Os chineses foram tão cedo um povo de agricultores — mais do que pastores ou coletores — que foram por isso levados a ser mais atentos à fecundidade da terra ritmada pela alternância das estações.
O ponto de vista do funcionamento cosmológico serve definitivamente de ancoragem à sua visão de mundo: a natureza é um processo, contínuo e regular, inesgotavelmente generoso.
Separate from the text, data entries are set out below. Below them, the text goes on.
(** What a registration needs: it is open, no second factor is required, and the
    name and the password of the body pass the checks. *)
Record may_register (r : Request) (d : Db) (name pw code : string) : Prop := {
  mr_open : setting_reads d "registration_open" false true;
  mr_single : setting_reads d "require_2fa" false false;
  mr_request : exists req, Decode register_fields (mkRegister "" "" "") r = DecodeOk req /\
    name = TrimSpace (sanitize (rg_Username req)) /\ code = TrimSpace (rg_InviteCode req) /\
    Cred.ValidatePasswordStrength (rg_Password req) = None /\ hash (rg_Password req) = Some pw;
  mr_name : Cred.ValidateUsername name = None }.

(** What a registration comes to. The account stays when its first session
    cannot be made. *)
Inductive register_outcome (r : Request) (s : Server) (rs : Response) (s' : Server) : Prop :=
| RegisterRefused : rs_status rs <> 201 -> same_accounts (sdb s) (sdb s') -> register_outcome r s rs s'
| Registered name pw code d uid : may_register r (sdb s) name pw code ->
    invited name pw MemberRoleID code (sdb s) d uid ->
    (rs_status rs <> 201 /\ same_accounts d (sdb s')) \/
    (exists token, made_session (snow s) d (sdb s') uid token) ->
    register_outcome r s rs s'.

Lemma register_refuse r s0 s status code msg : kept s0 s -> status <> 201 ->
  wp (reject status code msg) (register_outcome r s0) s.
Proof. intros Hk Hst. apply wp_ret, RegisterRefused; [done|by rewrite (k_db _ _ Hk)]. Qed.

Lemma register_session_wp r s0 s name pw code d uid : may_register r (sdb s0) name pw code ->
  invited name pw MemberRoleID code (sdb s0) d uid -> sdb s = d -> snow s0 <= snow s ->
  wp (register_session uid r) (register_outcome r s0) s.
Proof.
  intros Hm Hi Hd Hn. unfold register_session. cbv zeta.
  apply wp_bind, (LogAudit_wp kept s s); [apply kept_refl|]. intros _ d1 s1 Hd1 H1. rewrite Hd in Hd1.
  apply wp_bind, (issueSession_wp kept s1 s1); [apply kept_refl|apply kept_random| |].
  { intros s2 H2. apply wp_ret. eapply Registered; [done..|]. left. split; [done|].
    by rewrite (k_db _ _ H2), (k_db _ _ H1). }
  intros token d2 s2 Hs2 H2. pose proof (k_db _ _ H1) as E1. change (sdb s1 = d1) in E1. rewrite E1 in Hs2.
  assert (Hn1 : snow s <= snow s1) by apply (k_now _ _ H1).
  assert (Hok : forall rs s3, sdb s3 = d2 -> register_outcome r s0 rs s3).
  { intros rs s3 E3. eapply Registered; [done..|]. right. exists token. rewrite E3.
    eapply made_session_after; [done|]. eapply made_session_mono; [|done|done]. lia. }
  pose proof (k_db _ _ H2) as E2. change (sdb s2 = d2) in E2.
  apply wp_bind. refine (since_query calm s2 s2 _ _ _ _ _); [apply calm_refl|intros e s3 H3|intros s3 H3].
  - apply wp_ret, Hok. by rewrite (c_db _ _ H3).
  - destruct (users (sdb s2) !! uid); apply wp_ret, Hok; by rewrite (c_db _ _ H3).
Qed.

Lemma register_user_wp r s0 s req : kept s0 s ->
  setting_reads (sdb s0) "registration_open" false true -> setting_reads (sdb s0) "require_2fa" false false ->
  Decode register_fields (mkRegister "" "" "") r = DecodeOk req ->
  wp (register_user hash (TrimSpace (sanitize (rg_Username req))) (rg_Password req) (TrimSpace (rg_InviteCode req)) r)
    (register_outcome r s0) s.
Proof.
  intros Hs Ho H2 Hd. unfold register_user. destruct (_ || _); [by apply register_refuse|].
  destruct (Cred.ValidateUsername _) eqn:Ev; [by apply register_refuse|].
  destruct (Cred.ValidatePasswordStrength _) eqn:Ep; [by apply register_refuse|].
  destruct (hash _) as [pw|] eqn:Eh; [|by apply register_refuse].
  apply wp_bind, sys_wp. set (name := TrimSpace (sanitize (rg_Username req))) in *. set (code := TrimSpace (rg_InviteCode req)).
  pose proof (CreateUserWithInvite_spec name pw MemberRoleID code (w_sys (sv_world s))) as Hspec.
  pose proof (now_CreateUserWithInvite name pw MemberRoleID code (w_sys (sv_world s))) as Hnow.
  destruct (CreateUserWithInvite _ _ _ _ _) as [[e|uid] y]; cbn [fst snd] in *.
  - assert (Hk : kept s0 (with_sys y s)).
    { destruct Hs as [K1 K2 K3 K4 K5]. split; [by etrans|etrans; [exact K2|exact Hnow]|done..]. }
    destruct (_ || _); [|by apply register_refuse]. apply wp_ret, RegisterRefused; [done|by rewrite (k_db _ _ Hk)].
  - change (sys_db (w_sys (sv_world s))) with (sdb s) in Hspec. rewrite (k_db _ _ Hs) in Hspec.
    eapply (register_session_wp _ _ _ name pw code); [|exact Hspec|done|].
    + split; [done..|by exists req|done].
    + pose proof (k_now _ _ Hs). etrans; [done|exact Hnow].
Qed.
End register.
End RegisterThms.
Export RegisterThms.

(** C16: what a registration comes to: it is refused and changes no user, session,
    invite or setting; or registration is open, no second factor is required,
    name and password pass the checks, a usable invite is used up once, exactly
    one member is added whose password is stored hashed, and then at most one
    session is made, of that member. *)
Theorem register_sound hash sanitize r s :
  let '(rs, s') := handleRegister hash sanitize r s in register_outcome hash sanitize r s rs s'.
Proof.
  apply wp_pair. unfold handleRegister, register_policy.
  apply wp_bind, (getBooleanSetting_wp kept s s); [apply kept_refl|intros; by apply register_refuse|].
  intros o s1 H1 Ho. destruct o; [|by apply register_refuse].
  apply wp_bind, (getBooleanSetting_wp kept s s1); [done|intros; by apply register_refuse|].
  intros q s2 H2 Hq. destruct q; [by apply register_refuse|].
  destruct (Decode _ _ _) as [req| |] eqn:Ed; try by apply register_refuse.
  by apply register_user_wp.
Qed.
O grande ciclo da natureza é precisamente aquilo de que todos sempre fizeram experiência: na percepção individual, o menor desvio é anormal e decorre de causa patológica ou de efeito de ilusão; os fenômenos meteorológicos que podem parecer extraordinários são, quando percebidos em comum, absolutamente normais e legítimos, mesmo que nem sempre se perceba as razões dessa normalidade.
A referência à ordem da natureza cria unanimidade, evacua a estranheza — o mistério não é mais um fato primeiro, mas apenas residual.
O discurso letrado é um discurso eminentemente simples, tanto mais difícil de ler quanto mais simples — pois não constrói nada —, e todo seu esforço é o de tentar se afastar o menos possível da evidência de um curso natural; e, uma vez que tal experiência da natureza como Processo desvela por si mesma sua própria coerência, que lugar poderia ainda haver, num tal mundo, para a espera de qualquer Revelação?